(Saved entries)
______
(* ===== verification/DataArea.v ===== *)
(** * Allocating in an area of blocks

    What [Bitmap::alloc] and [Bitmap::free] mean for the area of blocks a
    bitmap describes ([data_segment_offset] up): the set of used blocks and
    the number of free ones. *)

From S2P Require Import Prelude Bytes Config BlkIface Bitmap.

(** The bitmap and the blocks it describes, which lie after it. *)
Record area_ok (m : store) (bm : Bitmap) : Prop := {
  a_bitmap : bitmap_ok m bm;
  a_above : start_block_id bm + num_blocks bm ≤ data_segment_offset bm ∧ 0 < data_segment_offset bm;
  a_blocks s : 0 ≤ s < slots bm → is_Some (m !! (data_segment_offset bm + s));
}.

Definition in_area (bm : Bitmap) (b : Z) : Prop :=
  data_segment_offset bm ≤ b < data_segment_offset bm + slots bm.

Definition used (m : store) (bm : Bitmap) (b : Z) : Prop :=
  in_area bm b ∧ bm_bit m bm (b - data_segment_offset bm) = true.

#[export] Instance used_dec m bm b : Decision (used m bm b).
Proof. unfold used, in_area. apply _. Defined.

Definition free_blocks (m : store) (bm : Bitmap) : Z :=
  zlen (filter (λ s, bm_bit m bm s = false) (seqZ 0 (slots bm))).

Lemma filter_false_ext (f g : Z → bool) (l : list Z) :
  (∀ t, t ∈ l → g t = f t) → filter (λ t, g t = false) l = filter (λ t, f t = false) l.
Proof.
  induction l as [|x l IH]; intros Heq; [done|].
  rewrite !filter_cons, (Heq x), IH by (left || (intros; apply Heq; by right)). done.
Qed.

(** Changing one bit changes the count of clear bits by one. *)
Lemma filter_flip (f g : Z → bool) (l : list Z) s :
  NoDup l → s ∈ l → f s = false → g s = true → (∀ t, t ∈ l → t ≠ s → g t = f t) →
  zlen (filter (λ t, g t = false) l) = zlen (filter (λ t, f t = false) l) - 1.
Proof.
  intros Hnd Hin Hf Hg Heq. induction Hnd as [|x l Hx Hnd IH]; [by apply elem_of_nil in Hin|].
  rewrite !filter_cons. destruct (decide (x = s)) as [->|Hxs].
  - rewrite Hf, Hg. rewrite decide_False by done. rewrite decide_True by done.
    assert (Hsame : filter (λ t, g t = false) l = filter (λ t, f t = false) l).
    { apply filter_false_ext. intros t Ht. apply Heq; [by right|]. by intros ->. }
    rewrite Hsame. unfold zlen. simpl length. lia.
  - apply elem_of_cons in Hin as [->|Hin]; [done|].
    rewrite (Heq x); [|by left|done]. specialize (IH Hin).
    assert (IH' : zlen (filter (λ t, g t = false) l) = zlen (filter (λ t, f t = false) l) - 1).
    { apply IH. intros t Ht. apply Heq. by right. }
    case_decide; [|done]. unfold zlen in *. simpl length. lia.
Qed.

Lemma free_blocks_flip m m' bm s :
  0 ≤ s < slots bm → bm_bit m bm s = false → bm_bit m' bm s = true →
  (∀ t, 0 ≤ t < slots bm → t ≠ s → bm_bit m' bm t = bm_bit m bm t) →
  free_blocks m' bm = free_blocks m bm - 1.
Proof.
  intros Hs Hf Ht Heq. apply (filter_flip _ _ _ s); [apply NoDup_seqZ|by apply elem_of_seqZ|done..|].
  intros t Hin%elem_of_seqZ Hne. by apply Heq.
Qed.

Lemma free_blocks_full m bm : bitmap_full m bm → free_blocks m bm = 0.
Proof.
  intros Hf. unfold free_blocks.
  assert (Hnil : filter (λ s, bm_bit m bm s = false) (seqZ 0 (slots bm)) = []).
  { apply elem_of_nil_inv. intros s [Hb Hs%elem_of_seqZ]%list_elem_of_filter.
    rewrite Hf in Hb by lia. done. }
  by rewrite Hnil.
Qed.

Lemma free_blocks_nonneg m bm : 0 ≤ free_blocks m bm.
Proof. apply zlen_nonneg. Qed.

Lemma in_area_not_bitmap m bm b : area_ok m bm → in_area bm b → ¬ in_bitmap bm b.
Proof. intros [_ [] _] [] []. lia. Qed.

Lemma in_area_block m bm b : area_ok m bm → in_area bm b → is_Some (m !! b).
Proof.
  intros [_ _ Hb] Hin. unfold in_area in Hin.
  replace b with (data_segment_offset bm + (b - data_segment_offset bm)) by lia. apply Hb. lia.
Qed.

Lemma in_area_u32 m bm b : area_ok m bm → in_area bm b → is_u32 b ∧ b ≠ 0 ∧ b ≠ kFail_blk.
Proof.
  intros [(_ & (?&?&?&?&?) & _) [] _] Hb. unfold in_area, is_u32 in *.
  change kFail_blk with (2 ^ 32 - 1). lia.
Qed.

(** [m'] is [m] with the free block [b] allocated. *)
Record allocd (bm : Bitmap) (m m' : store) (b : Z) : Prop := {
  al_area : area_ok m' bm;
  al_in : in_area bm b;
  al_free : ¬ used m bm b;
  al_used c : used m' bm c ↔ used m bm c ∨ c = b;
  al_frame c : ¬ in_bitmap bm c → m' !! c = m !! c;
  al_dom c : is_Some (m' !! c) ↔ is_Some (m !! c);
  al_count : free_blocks m' bm = free_blocks m bm - 1;
}.

(** [m'] is [m] with the used block [b] freed. *)
Record freed (bm : Bitmap) (m m' : store) (b : Z) : Prop := {
  fr_area : area_ok m' bm;
  fr_used c : used m' bm c ↔ used m bm c ∧ c ≠ b;
  fr_frame c : ¬ in_bitmap bm c → m' !! c = m !! c;
  fr_dom c : is_Some (m' !! c) ↔ is_Some (m !! c);
  fr_count : free_blocks m' bm = free_blocks m bm + 1;
}.

Lemma bit_update_dom bm m m' s v c :
  bitmap_ok m bm → bit_update bm m m' s v → is_Some (m' !! c) ↔ is_Some (m !! c).
Proof.
  intros (_ & _ & Hin) [(_ & _ & Hin') _ Hf]. destruct (decide (in_bitmap bm c)).
  - split; auto.
  - by rewrite Hf.
Qed.

Lemma bit_update_area bm m m' s v :
  area_ok m bm → bit_update bm m m' s v → area_ok m' bm.
Proof.
  intros [Hok Hab Hb] Hbu. split; [apply Hbu|done|].
  intros t Ht. rewrite bit_update_dom by done. by apply Hb.
Qed.

Lemma bit_update_used bm m m' s v c :
  bit_update bm m m' s v → 0 ≤ s < slots bm →
  used m' bm c ↔ if decide (c = s + data_segment_offset bm) then v = true else used m bm c.
Proof.
  intros [_ Hbit _] Hs. unfold used, in_area. case_decide as Hc.
  - subst c. rewrite Z.add_simpl_r, Hbit by done. rewrite decide_True by done.
    split; [tauto|]. intros; split; [lia|done].
  - split; intros [Hin Hb]; (split; [done|]).
    + rewrite Hbit in Hb by lia. by rewrite decide_False in Hb by lia.
    + rewrite Hbit by lia. by rewrite decide_False by lia.
Qed.

Lemma Bitmap_alloc_area m bm :
  area_ok m bm →
  (∃ b m', Bitmap_alloc bm m = (Some b, m') ∧ b ≠ kFail_blk ∧ allocd bm m m' b) ∨
  (Bitmap_alloc bm m = (Some kFail_blk, m) ∧ free_blocks m bm = 0).
Proof.
  intros Ha. destruct (Bitmap_alloc_spec m bm (a_bitmap _ _ Ha))
    as [(s & m' & (Hs & Hbit & _) & Hbu & Hrun & Hne)|[Hfull Hrun]].
  2:{ right. split; [done|]. by apply free_blocks_full. }
  left. exists (s + data_segment_offset bm), m'. split_and!; [done|done|].
  assert (Hu : ∀ c, used m' bm c ↔ if decide (c = s + data_segment_offset bm) then true = true else used m bm c)
    by (intros; by apply (bit_update_used _ _ _ s)).
  split.
  - by eapply bit_update_area.
  - unfold in_area. lia.
  - intros [_ Hb]. rewrite Z.add_simpl_r in Hb. congruence.
  - intros c. rewrite Hu. case_decide; tauto.
  - apply Hbu.
  - intros c. eapply bit_update_dom; [apply Ha|done].
  - apply (free_blocks_flip _ _ _ s); [done|done| |].
    + rewrite (bu_bit _ _ _ _ _ Hbu) by done. by rewrite decide_True.
    + intros t Ht Hne'. rewrite (bu_bit _ _ _ _ _ Hbu) by done. by rewrite decide_False.
Qed.

Lemma Bitmap_free_area m bm b :
  area_ok m bm → used m bm b →
  ∃ m', Bitmap_free bm b m = (Some tt, m') ∧ freed bm m m' b.
Proof.
  intros Ha [Hin Hb]. unfold in_area in Hin. set (s := b - data_segment_offset bm) in *.
  assert (Hs : 0 ≤ s < slots bm) by lia.
  destruct (Bitmap_free_spec m bm s (a_bitmap _ _ Ha) Hs) as (m' & Hrun & Hbu).
  replace (s + data_segment_offset bm) with b in Hrun by lia.
  exists m'. split; [done|]. split.
  - by eapply bit_update_area.
  - intros c. rewrite (bit_update_used _ _ _ s) by done. case_decide.
    + split; [done|]. intros [_ []]. lia.
    + split; [|tauto]. intros. split; [done|lia].
  - apply Hbu.
  - intros c. eapply bit_update_dom; [apply Ha|done].
  - assert (free_blocks m bm = free_blocks m' bm - 1); [|lia].
    apply (free_blocks_flip _ _ _ s); [done| |done|].
    + rewrite (bu_bit _ _ _ _ _ Hbu) by done. by rewrite decide_True.
    + intros t Ht Hne'. rewrite (bu_bit _ _ _ _ _ Hbu) by done. by rewrite decide_False.
Qed.

(** Blocks that are not in the bitmap do not matter to it. *)
Lemma bm_bit_frame m m' bm s :
  (∀ c, in_bitmap bm c → m' !! c = m !! c) → 0 ≤ s < slots bm → bm_bit m' bm s = bm_bit m bm s.
Proof.
  intros Hf Hs. unfold bm_bit. rewrite Hf; [done|].
  pose proof (slot_block_range bm s Hs). unfold in_bitmap. lia.
Qed.

Lemma insert_used m bm k v c :
  ¬ in_bitmap bm k → used (<[k := v]> m) bm c ↔ used m bm c.
Proof.
  intros Hk. unfold used, in_area. split; intros [Hin Hb]; (split; [done|]); rewrite <- Hb.
  - symmetry. apply bm_bit_frame; [|lia]. intros c' Hc'. apply lookup_insert_ne. by intros ->.
  - apply bm_bit_frame; [|lia]. intros c' Hc'. apply lookup_insert_ne. by intros ->.
Qed.

Lemma insert_free_blocks m bm k v :
  ¬ in_bitmap bm k → free_blocks (<[k := v]> m) bm = free_blocks m bm.
Proof.
  intros Hk. unfold free_blocks. f_equal. apply filter_false_ext.
  intros t Ht%elem_of_seqZ. apply bm_bit_frame; [|lia].
  intros c' Hc'. apply lookup_insert_ne. by intros ->.
Qed.

Lemma insert_dom (m : store) k v c :
  is_Some (m !! k) → is_Some (<[k := v]> m !! c) ↔ is_Some (m !! c).
Proof.
  intros Hk. rewrite lookup_insert_is_Some. split; [|destruct (decide (k = c)); tauto].
  by intros [<-|[]].
Qed.

Lemma insert_area m bm k v :
  area_ok m bm → ¬ in_bitmap bm k → is_Some (m !! k) → is_u32 k → blk_wf v →
  area_ok (<[k := v]> m) bm.
Proof.
  intros [(Hwf & Hg & Hin) Hab Hb] Hk Hm Hu Hv. split; [split_and!|done|].
  - by apply store_wf_insert.
  - done.
  - intros b Hb'. apply insert_dom; [done|]. by apply Hin.
  - intros s Hs. apply insert_dom; [done|]. by apply Hb.
Qed.

(** Allocation does not look at the blocks outside the bitmap. *)
Lemma allocd_insert bm m m' b k v :
  allocd bm m m' b → ¬ in_bitmap bm k → is_Some (m !! k) → is_u32 k → blk_wf v →
  allocd bm (<[k := v]> m) (<[k := v]> m') b.
Proof.
  intros [Ha Hin Hf Hu Hfr Hd Hc] Hk Hm Hku Hv. split.
  - apply insert_area; try done. by apply Hd.
  - done.
  - by rewrite insert_used.
  - intros c. rewrite !insert_used by done. apply Hu.
  - intros c Hc'. destruct (decide (k = c)) as [->|]; [by rewrite !lookup_insert_eq|].
    rewrite !lookup_insert_ne by done. by apply Hfr.
  - intros c. rewrite !insert_dom by (done || by apply Hd). apply Hd.
  - by rewrite !insert_free_blocks.
Qed.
______
Above are the records. Copy the lines beginning at the one that has "Lemma filter_flip (f" and ending with the one that has "Lemma free_blocks_flip m", unchanged.

Lemma filter_flip (f g : Z → bool) (l : list Z) s :
  NoDup l → s ∈ l → f s = false → g s = true → (∀ t, t ∈ l → t ≠ s → g t = f t) →
  zlen (filter (λ t, g t = false) l) = zlen (filter (λ t, f t = false) l) - 1.
Proof.
  intros Hnd Hin Hf Hg Heq. induction Hnd as [|x l Hx Hnd IH]; [by apply elem_of_nil in Hin|].
  rewrite !filter_cons. destruct (decide (x = s)) as [->|Hxs].
  - rewrite Hf, Hg. rewrite decide_False by done. rewrite decide_True by done.
    assert (Hsame : filter (λ t, g t = false) l = filter (λ t, f t = false) l).
    { apply filter_false_ext. intros t Ht. apply Heq; [by right|]. by intros ->. }
    rewrite Hsame. unfold zlen. simpl length. lia.
  - apply elem_of_cons in Hin as [->|Hin]; [done|].
    rewrite (Heq x); [|by left|done]. specialize (IH Hin).
    assert (IH' : zlen (filter (λ t, g t = false) l) = zlen (filter (λ t, f t = false) l) - 1).
    { apply IH. intros t Ht. apply Heq. by right. }
    case_decide; [|done]. unfold zlen in *. simpl length. lia.
Qed.

Lemma free_blocks_flip m m' bm s :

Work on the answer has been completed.